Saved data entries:
(** An option whose argument is one of some words. *)
Definition word_opt {A} (words : list (string * A)) (f : A -> globals -> globals) : handler :=
  fun optarg g =>
    match List.find (fun w => bool_decide (w.1 = optarg)) words with
    | Some (_, x) => Done (f x g)
    | None => Aborted
    end.

Definition fdir_modes : list (string * fdir_mode) := [
  ("signature", RTE_FDIR_MODE_SIGNATURE); ("perfect", RTE_FDIR_MODE_PERFECT);
  ("perfect-mac-vlan", RTE_FDIR_MODE_PERFECT_MAC_VLAN); ("perfect-tunnel", RTE_FDIR_MODE_PERFECT_TUNNEL);
  ("none", RTE_FDIR_MODE_NONE)
]%string.

Definition fdir_statuses : list (string * fdir_status) := [
  ("none", RTE_FDIR_NO_REPORT_STATUS); ("match", RTE_FDIR_REPORT_STATUS);
  ("always", RTE_FDIR_REPORT_STATUS_ALWAYS)
]%string.

Definition fdir_sizes : list (string * fdir_pballoc) := [
  ("64K", RTE_FDIR_PBALLOC_64K); ("128K", RTE_FDIR_PBALLOC_128K); ("256K", RTE_FDIR_PBALLOC_256K)
]%string.

Definition opts_filter : list (string * handler) := [
  ("pkt-filter-mode", word_opt fdir_modes (fun x g => set_fdir (FdirConf x (fd_status (fdir g)) (fd_pballoc (fdir g))) g));
  ("pkt-filter-report-hash", word_opt fdir_statuses (fun x g => set_fdir (FdirConf (fd_mode (fdir g)) x (fd_pballoc (fdir g))) g));
  ("pkt-filter-size", word_opt fdir_sizes (fun x g => set_fdir (FdirConf (fd_mode (fdir g)) (fd_status (fdir g)) x) g));
  ("pkt-filter-drop-queue", number_opt (fun n => 0 <=? n)%Z Var.drop_queue u8)
]%string.

Definition opts_rx_mode : list (string * handler) := [
  ("crc-strip", flags [(Var.hw_strip_crc, 1)]);
  ("enable-rx-cksum", flags [(Var.hw_ip_checksum, 1)]);
  ("disable-hw-vlan", flags [(Var.hw_vlan_filter, 0); (Var.hw_vlan_strip, 0); (Var.hw_vlan_extend, 0)]);
  ("disable-hw-vlan-filter", flags [(Var.hw_vlan_filter, 0)]);
  ("disable-hw-vlan-strip", flags [(Var.hw_vlan_strip, 0)]);
  ("disable-hw-vlan-extend", flags [(Var.hw_vlan_extend, 0)]);
  ("enable-drop-en", flags [(Var.rx_drop_en, 1)]);
  ("disable-rss", flags [(Var.rss_hf, 0)])
]%string.

Definition topologies : list (string * topology) :=
  [("paired", PAIRED); ("chained", CHAINED); ("loop", LOOP)]%string.

Definition opts_mode : list (string * handler) := [
  ("port-topology", word_opt topologies set_topology);
  ("forward-mode", fun optarg g => Done (set_engine (set_pkt_forwarding_mode optarg (cur_fwd_eng g)) g));
  ("rss-ip", flags [(Var.rss_hf, ETH_RSS_IP)]);
  ("rss-udp", flags [(Var.rss_hf, ETH_RSS_UDP)])
]%string.

Definition MAX_QUEUE_ID : Z := 2 ^ 16 - 1.

Definition burst_opt : handler := fun optarg g =>
  let n := atoi optarg in
  let p := pkts (sets g) in
  _ ← c_assert ((1 <=? n) && (n <=? MAX_PKT_BURST));
  Done (set_sets (with_pkts (PktConf (u16 n) (mbuf_data_size p) (tx_pkt_length p) (tx_pkt_seg_lengths p)
                               (tx_pkt_nb_segs p) (pc_split p)) (sets g)) g).

Definition queue_number (n : Z) : bool := (1 <=? n) && (n <=? MAX_QUEUE_ID).

Definition opts_queues : list (string * handler) := [
  ("rxq", number_opt queue_number Var.nb_rxq u16);
  ("txq", number_opt queue_number Var.nb_txq u16);
  ("burst", burst_opt);
  ("mbcache", number_opt (fun n => (0 <=? n) && (n <=? RTE_MEMPOOL_CACHE_MAX_SIZE))%Z Var.mb_mempool_cache u16)
]%string.

Definition txqflags_opt : handler := fun optarg g =>
  let n := s32 (strtoul 16 optarg).1.1.1 in
  _ ← c_assert (0 <=? n); Done (set_var Var.txq_flags (s32 n) g).

Definition rxd_opt : handler := fun optarg g =>
  let n := atoi optarg in
  _ ← c_assert (0 <? n); _ ← c_assert (negb (n <=? var g Var.rx_free_thresh));
  Done (set_var Var.nb_rxd (u16 n) g).

Definition not_negative (n : Z) : bool := 0 <=? n.

Definition opts_rings : list (string * handler) := [
  ("txfreet", number_opt not_negative Var.tx_free_thresh s16);
  ("txrst", number_opt not_negative Var.tx_rs_thresh s16);
  ("txqflags", txqflags_opt);
  ("rxd", rxd_opt);
  ("txd", number_opt (fun n => 0 <? n)%Z Var.nb_txd u16);
  ("txpt", number_opt not_negative Var.tx_pthresh s8);
  ("txht", number_opt not_negative Var.tx_hthresh s8);
  ("txwt", number_opt not_negative Var.tx_wthresh s8);
  ("rxpt", number_opt not_negative Var.rx_pthresh s8);
  ("rxht", number_opt not_negative Var.rx_hthresh s8);
  ("rxwt", number_opt not_negative Var.rx_wthresh s8);
  ("rxfreet", number_opt not_negative Var.rx_free_thresh s16)
]%string.

Definition maps_opt (is_rx : bool) : handler := fun optarg g =>
  '(ok, l) ← parse_queue_stats_mapping_config optarg is_rx;
  _ ← c_assert ok; Done (if is_rx then set_maps (tx_maps g) l g else set_maps l (rx_maps g) g).

Definition txpkts_opt : handler := fun optarg g =>
  let l := parse_item_list STR_TOKEN_SIZE optarg RTE_MAX_SEGS_PER_PKT false in
  _ ← c_assert (0 <? length l)%nat;
  p ← set_tx_pkt_segments (var g Var.nb_txd) l (pkts (sets g)); Done (set_sets (with_pkts p (sets g)) g).

Definition opts_last : list (string * handler) := [
  ("tx-queue-stats-mapping", maps_opt false);
  ("rx-queue-stats-mapping", maps_opt true);
  ("txpkts", txpkts_opt);
  ("no-flush-rx", flags [(Var.no_flush_rx, 1)]);
  ("disable-link-check", flags [(Var.no_link_check, 1)])
]%string.

Definition options : list (string * handler) :=
  opts_start ++ opts_cores ++ opts_memory ++ opts_filter ++ opts_rx_mode ++ opts_mode ++ opts_queues ++
  opts_rings ++ opts_last.

(** The options that [getopt_long] knows, in the order of the table. *)
Definition lgopts : list long_opt := [
  ("help", false); ("interactive", false); ("auto-start", false); ("eth-peers-configfile", true);
  ("eth-peer", true); ("ports", true); ("nb-cores", true); ("nb-ports", true); ("coremask", true);
  ("portmask", true); ("numa", false); ("mp-anon", false); ("port-numa-config", true);
  ("ring-numa-config", true); ("socket-num", true); ("mbuf-size", true); ("total-num-mbufs", true);
  ("max-pkt-len", true); ("pkt-filter-mode", true); ("pkt-filter-report-hash", true);
  ("pkt-filter-size", true); ("pkt-filter-drop-queue", true); ("crc-strip", false);
  ("enable-rx-cksum", false); ("disable-hw-vlan", false); ("disable-hw-vlan-filter", false);
  ("disable-hw-vlan-strip", false); ("disable-hw-vlan-extend", false); ("enable-drop-en", false);
  ("disable-rss", false); ("port-topology", true); ("forward-mode", true); ("rss-ip", false);
  ("rss-udp", false); ("rxq", true); ("txq", true); ("rxd", true); ("txd", true); ("burst", true);
  ("mbcache", true); ("txpt", true); ("txht", true); ("txwt", true); ("txfreet", true); ("txrst", true);
  ("txqflags", true); ("rxpt", true); ("rxht", true); ("rxwt", true); ("rxfreet", true);
  ("tx-queue-stats-mapping", true); ("rx-queue-stats-mapping", true); ("no-flush-rx", false);
  ("txpkts", true); ("disable-link-check", false)
]%string.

**Work required:**
Taking the records above, retype every line from the one with "flags [(Var.hw_vlan_filter, 0)]);" down to the one with "flags [(Var.rss_hf, 0)])", exactly and with nothing else.

**Answer section:**
  ("disable-hw-vlan-filter", flags [(Var.hw_vlan_filter, 0)]);
  ("disable-hw-vlan-strip", flags [(Var.hw_vlan_strip, 0)]);
  ("disable-hw-vlan-extend", flags [(Var.hw_vlan_extend, 0)]);
  ("enable-drop-en", flags [(Var.rx_drop_en, 1)]);
  ("disable-rss", flags [(Var.rss_hf, 0)])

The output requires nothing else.